Data
(* ===== verification/PollSteps.v ===== *)
(** * The topology manager's poll: its steps

    [internal/controller/topology.go]: the guards of a cross-site action, fencing, the
    choice of the freshest candidate, the failover record and DNS. Log lines and metrics
    are left out; a probe that times out is a failed probe. *)
From S2P Require Import Prelude GoStd Intervals GtidSet SiteState Effects GoTime Failover FailoverRecord ClaimSlot Claims PollData.

Local Open Scope Z_scope.

#[local] Arguments prog_bind {Op Ans A B} _ _ : simpl never.

Module PollOps.

Import GTID Matrix FailoverRecords ClaimSlot Claims Poll.

(** [a || b]. *)
Definition or_else (a b : poll bool) : poll bool := let^ x := a in if x : bool then pret true else b.

(** [for i := range l { f(l[i]) }]. *)
Fixpoint each {A} (f : A -> poll unit) (l : list A) : poll unit :=
  match l with
  | [] => pret tt
  | x :: l => f x ;;* each f l
  end.

(** ** Guards *)

Definition isTopologyFrozen : poll bool := let^ s := locked in pret (topologyFrozen (tmgr s)).

Definition plannedClaimHeld : poll bool := let^ s := locked in pret (Held (plannedSlot s)).

Definition isBootstrapping : poll bool := let^ s := locked in pret (negb (bootstrapIdlePhase (bootstrapPhase (tmgr s)))).

Definition bootstrapBlocksCrossSite : poll bool :=
  let^ b := isBootstrapping in
  if negb b then pret false
  else
    let^ s := locked in
    let recipient := bootstrapRecipient (tmgr s) in
    if bool_decide (recipient = "") then pret true
    else
      let^ p := sget id in
      pret match getSite p recipient with
           | None => true
           | Some t => negb (bool_decide (role t = SiteRoleReadOnly))
           end.

(** The reader being cloned into, or "". *)
Definition cloningReaderSite : poll string :=
  let^ b := isBootstrapping in
  if negb b then pret ""
  else
    let^ s := locked in
    let recipient := bootstrapRecipient (tmgr s) in
    if bool_decide (recipient = "") then pret ""
    else
      let^ p := sget id in
      pret match getSite p recipient with
           | Some t => if bool_decide (role t = SiteRoleReadOnly) then recipient else ""
           | None => ""
           end.

Definition isUpdating : poll bool :=
  let^ s := locked in
  if deploymentUpdateRunning (tmgr s) || predecessorUpdateInFlight (tmgr s) then pret true
  else pcall UpdaterIsUpdating.

(** [tm.isTopologyFrozen() || tm.plannedClaimHeld() || tm.bootstrapBlocksCrossSite() || tm.isUpdating()]. *)
Definition crossSiteGuarded : poll bool :=
  or_else isTopologyFrozen (or_else plannedClaimHeld (or_else bootstrapBlocksCrossSite isUpdating)).

Definition crossSiteRetryReady : poll bool :=
  let^ s := locked in
  if negb (crossSiteRetry (tmgr s)) then pret false
  else
    let^ now := pcall Now in
    if now <? crossSiteRetryNotBefore s then pret false
    else let^ g := crossSiteGuarded in pret (negb g).

(** The locked section of [beginAutoPromotionOf], after the replaced manager was asked:
    (began, rotationBlocked). *)
Definition beginAutoPromotion (target : string) : poll (bool * bool) :=
  let^ busy := pcall PredecessorMutating in
  if busy : bool then pret (false, false)
  else
    let^ s := locked in
    let '(m, r) := beginAutoPromotionOf (plannedSlot s) (tmgr s) target in
    pcall (Unlock (s <| tmgr := m |>)) ;;* pret r.

Definition finishTopologyChange : poll unit := update (on_tm finishDeploymentTopologyChange).

Definition deploymentPromotionExecuted (site : string) : poll unit :=
  update (on_tm (fun m => m <| authority := deploymentAuthorityLocked (authority m) site |>)).

(** ** Confirming a writable site *)

Definition confirmWritable (site : string) : poll bool :=
  let^ ro := pcall (CheckReadOnly site) in
  pret (bool_decide (ro = Some false)).

Definition confirmedActivePrimary : poll (option siteTracker) :=
  let^ s := locked in
  let n := active_site s in
  if bool_decide (n = "") then pret None
  else
    let^ p := sget id in
    match getSite p n with
    | None => pret None
    | Some t =>
        if negb (isPromotable t) || bool_decide (host t = "") then pret None
        else if probeFailed t then pret None
        else let^ ok := confirmWritable (name t) in pret (if ok : bool then Some t else None)
    end.

(** ** Taints and fences *)

Definition applyPerSiteAction (t : siteTracker) (a : Action) : poll unit :=
  if bool_decide (role t = SiteRoleReadOnly) || bool_decide (taintSelector t = "") then pret tt
  else match Taint a with
       | Some b => pcall (SetTaint (taintSelector t) b) ;;* pret tt
       | None => pret tt
       end.

Definition fence_site (t : siteTracker) : poll unit := pcall (SetSuperReadOnly (name t) true) ;;* pret tt.

Definition is_anomaly (t : siteTracker) : bool := bool_decide (tstate t = StateWritable) && negb (isPromotable t).

Definition fenceWritableNonPromotableSites : poll bool :=
  let^ p := sget id in
  let l := List.filter is_anomaly (trackers p) in
  each fence_site l ;;* pret (nonempty l).

Definition fence_others (keep : string) (p : poller) : list siteTracker :=
  List.filter (fun t => negb (bool_decide (name t = keep)) && bool_decide (tstate t = StateWritable)) (trackers p).

Definition fenceSitesExcept (keep : string) : poll unit := let^ p := sget id in each fence_site (fence_others keep p).

(** ** Observations *)

Definition observation (t : siteTracker) : SiteObservation :=
  {| Name := name t; Role := role t; State := tstate t; PromotionBlocked := false; PromotionBlockedReason := "";
     PendingWritable := pendingWritable t; ClassificationOverdue := false |}.

Definition observe (cfg : TopologyConfig) (m : Claims.TopologyManager) (t : siteTracker) : SiteObservation :=
  let '(blocked, why) :=
    if keyringRotationBlockedLocked m (name t) then (true, PromotionBlockedRotation)
    else if restoreReclonePendingLocked m (name t) then (true, PromotionBlockedPendingReclone) else (false, "") in
  {| Name := name t; Role := role t; State := tstate t; PromotionBlocked := blocked; PromotionBlockedReason := why;
     PendingWritable := pendingWritable t; ClassificationOverdue := classificationOverdueLocked cfg t |}.

Definition observations (cfg : TopologyConfig) : poll (list SiteObservation) :=
  let^ s := locked in sget (fun p => map (observe cfg (tmgr s)) (trackers p)).

Definition writableObservations : poll (list SiteObservation) :=
  let^ _ := locked in
  sget (fun p => map observation (List.filter (fun t => bool_decide (tstate t = StateWritable)) (trackers p))).

Definition previousPrimary (newPrimary : string) : poll string :=
  let^ s := locked in
  let last := lastFailoverTarget (authority_of s) in
  if negb (bool_decide (last = "")) && negb (bool_decide (last = newPrimary)) then pret last
  else
    let^ p := sget id in
    pret match fence_others newPrimary p with
         | t :: _ => name t
         | [] => ""
         end.

(** ** The freshest candidate *)

(** The candidate's data was wiped, or lacks the set recorded at the last promotion. *)
Definition promotionDataRegression (candidate : GTIDSet) (lastPromotionRaw : string) (groupHasData : bool) : bool :=
  if IsEmpty candidate then groupHasData || negb (bool_decide (TrimSpace lastPromotionRaw = ""))
  else if bool_decide (lastPromotionRaw = "") then false
  else match ParseGTIDSet lastPromotionRaw with
       | Err _ => false
       | Ok last => if IsEmpty last then false else negb (Contains candidate last)
       end.

(** A candidate and the set read from it, [None] when it is not [ok]. *)
Definition candidateInfo : Type := string * option GTIDSet.

(** [GetGtidExecuted] and [ParseGTIDSet]. *)
Definition read_gtid (site : string) : poll (option GTIDSet) :=
  let^ raw := pcall (GetGtidExecuted site) in
  pret (match raw : option string with
        | None => None
        | Some raw => res_ok (ParseGTIDSet raw)
        end).

Definition query_candidate (n : string) : poll (option GTIDSet) :=
  let^ p := sget id in
  match getSite p n with
  | None => pret None
  | Some _ => read_gtid n
  end.

Fixpoint query_candidates (candidates : list string) : poll (list candidateInfo) :=
  match candidates with
  | [] => pret []
  | n :: l =>
      let^ g := query_candidate n in
      let^ rest := query_candidates l in
      pret ((n, g) :: rest)
  end.

Definition refuse_regressed (lastPromotionRaw : string) (groupHasData : bool) (i : candidateInfo) : candidateInfo :=
  match snd i with
  | Some g => if promotionDataRegression g lastPromotionRaw groupHasData then (fst i, None) else i
  | None => i
  end.

(** One iteration of [freshest]. *)
Definition fresher (divergent : string -> bool) (wantDivergent : bool) (best : option (string * GTIDSet)) (i : candidateInfo)
  : option (string * GTIDSet) :=
  match snd i with
  | None => best
  | Some g =>
      if negb (Bool.eqb (divergent (fst i)) wantDivergent) then best
      else match best with
           | None => Some (fst i, g)
           | Some (_, b) => if Contains g b && negb (Contains b g) then Some (fst i, g) else best
           end
  end.

Definition freshest (infos : list candidateInfo) (divergent : string -> bool) (wantDivergent : bool) : option (string * GTIDSet) :=
  fold_left (fresher divergent wantDivergent) infos None.

Definition is_divergent (s : Shared) (n : string) : bool :=
  match recovery s !! n with
  | Some r => bool_decide (recovery_state r = recoveryStateBlocked)
  | None => false
  end.

Definition pickFreshestCandidate (candidates : list string) : poll string :=
  let^ infos := query_candidates candidates in
  let^ s := locked in
  let infos := map (refuse_regressed (promotionGtidExecuted (authority_of s)) (groupHasData (authority_of s))) infos in
  let^ s := locked in
  pret match freshest infos (is_divergent s) false with
       | Some (n, _) => n
       | None => match freshest infos (is_divergent s) true with
                 | Some (n, _) => n
                 | None => ""
                 end
       end.

(** ** The failover record *)

(** The locked section of [recordFailover]. *)
Definition record_failover (now : Z) (target promotionGtid : string) (s : Shared) : Shared :=
  on_tm (fun m => m <| authorityEpoch := wrapu64 (authorityEpoch m + 1) |> <| promotedSite := target |>
                    <| authority := ClaimSlot.recordFailover (authority m) now target promotionGtid |>) s
    <| authorityChanges := wrapu64 (authorityChanges s + 1) |> <| promotedAt := now |>.

Definition flushFailoverState (cfg : TopologyConfig) (wait : bool) : poll unit :=
  if negb (recorder_wired cfg) then pret tt
  else
    let^ s := locked in
    if negb (failoverStateDirty (authority_of s)) then pret tt
    else
      let^ got := pcall (FailoverStateLock wait) in
      if negb wait && negb got then pret tt
      else
        let^ s := locked in
        match (if failoverStateDirty (authority_of s) then desired (authority_of s) else None) with
        | None => pcall FailoverStateUnlock
        | Some rec =>
            let^ ok := pcall (RecordFailoverState rec) in
            (if negb ok then pret tt
             else
               let^ s := locked in
               if bool_decide (desired (authority_of s) = Some rec)
               then pcall (Unlock (on_tm (fun m => m <| authority := authority m <| failoverStateDirty := false |> |>) s))
               else pret tt) ;;*
            pcall FailoverStateUnlock
        end.

Definition recordFailover (cfg : TopologyConfig) (now : Z) (target promotionGtid : string) : poll unit :=
  update (record_failover now target promotionGtid) ;;* flushFailoverState cfg true.

(** ** DNS *)

Definition withholdDNSForRestore : poll bool :=
  let^ s := locked in
  if negb (autoBootstrapSuppressed s) then pret false
  else pcall (Unlock (s <| dnsWithheld := true |>)) ;;* pret true.

(** Whether it returned no error. *)
Definition applyDNS (cfg : TopologyConfig) (target : string) : poll bool :=
  match dns cfg with
  | None => pret true
  | Some _ =>
      if bool_decide (target = "") then pret true
      else
        let^ withheld := withholdDNSForRestore in
        if withheld : bool then pret true
        else
          let^ ok := pcall (UpdateDNSRecord target) in
          if negb ok then update (fun s => s <| dnsWriteFailed := true |>) ;;* pret false
          else
            update (fun s => s <| dnsAppliedTarget := target |> <| dnsWriteFailed := false |> <| dnsWithheld := false |>) ;;* pret true
  end.

Definition desiredDNSSiteLocked (s : Shared) : poll string :=
  let^ fresh := pendingPromotionFreshLocked s in
  pret (if fresh : bool then promotedSite (tmgr s) else active_site s).

Definition dns_converged (target : string) : poll unit :=
  update (fun s => s <| dnsAppliedTarget := target |> <| dnsWriteFailed := false |>).

Definition dns_repair (cfg : TopologyConfig) (live target : string) : poll unit :=
  update (fun s => s <| dnsAppliedTarget := live |>) ;;* applyDNS cfg target ;;* pret tt.

(** The last switch of [reconcileDNS]; [live] is [None] when it is not known. *)
Definition reconcile_live (cfg : TopologyConfig) (s : Shared) (specNeedsApply : bool) (target : string) (live : option string) : poll unit :=
  match live with
  | Some l => if bool_decide (l = target) then dns_converged target else dns_repair cfg l target
  | None =>
      if dnsWriteFailed s || dnsWithheld s || specNeedsApply
         || (negb (bool_decide (dnsAppliedTarget s = "")) && negb (bool_decide (dnsAppliedTarget s = target)))
      then applyDNS cfg target ;;* pret tt
      else pret tt
  end.

(** [reconcileDNS] once the target is known. *)
Definition reconcile_target (cfg : TopologyConfig) (s : Shared) (kind : dns_updater) (target : string) : poll unit :=
  match kind with
  | DNSSpecController =>
      let^ needs := pcall SpecNeedsApply in
      let^ spec := pcall RecordSpec in
      let^ cur := pcall CurrentDNSEndpoint in
      match cur : option (option (string * string * Z)) with
      | None => reconcile_live cfg s needs target None
      | Some None => reconcile_live cfg s needs target (Some "")
      | Some (Some (liveHost, liveTarget, liveTTL)) =>
          if bool_decide (liveHost = fst spec) && (liveTTL =? snd spec) && bool_decide (liveTarget = target) then dns_converged target
          else dns_repair cfg liveTarget target
      end
  | DNSRecordReader =>
      let^ cur := pcall CurrentDNSRecord in
      match cur : option (option string) with
      | None => reconcile_live cfg s false target None
      | Some None => reconcile_live cfg s false target (Some "")
      | Some (Some live) => reconcile_live cfg s false target (Some live)
      end
  | DNSUpdater => reconcile_live cfg s false target None
  end.

Definition reconcileDNS (cfg : TopologyConfig) : poll unit :=
  match dns cfg with
  | None => pret tt
  | Some kind =>
      let^ held := plannedClaimHeld in
      if held : bool then pret tt
      else
        let^ s := locked in
        let^ site := desiredDNSSiteLocked s in
        if bool_decide (site = "") then pret tt
        else
          let^ withheld := withholdDNSForRestore in
          if withheld : bool then pret tt
          else
            let^ p := sget id in
            let target := match getSite p site with Some t => lbIP t | None => "" end in
            if bool_decide (target = "") then pret tt else reconcile_target cfg s kind target
  end.

End PollOps.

What to do
Copy the lines above exactly, beginning at the line that has "(** One iteration of [freshest]. *)" and stopping after the line that has "None => Some (fst i, g)", and omit the rest.

Finished exercise
(** One iteration of [freshest]. *)
Definition fresher (divergent : string -> bool) (wantDivergent : bool) (best : option (string * GTIDSet)) (i : candidateInfo)
  : option (string * GTIDSet) :=
  match snd i with
  | None => best
  | Some g =>
      if negb (Bool.eqb (divergent (fst i)) wantDivergent) then best
      else match best with
           | None => Some (fst i, g)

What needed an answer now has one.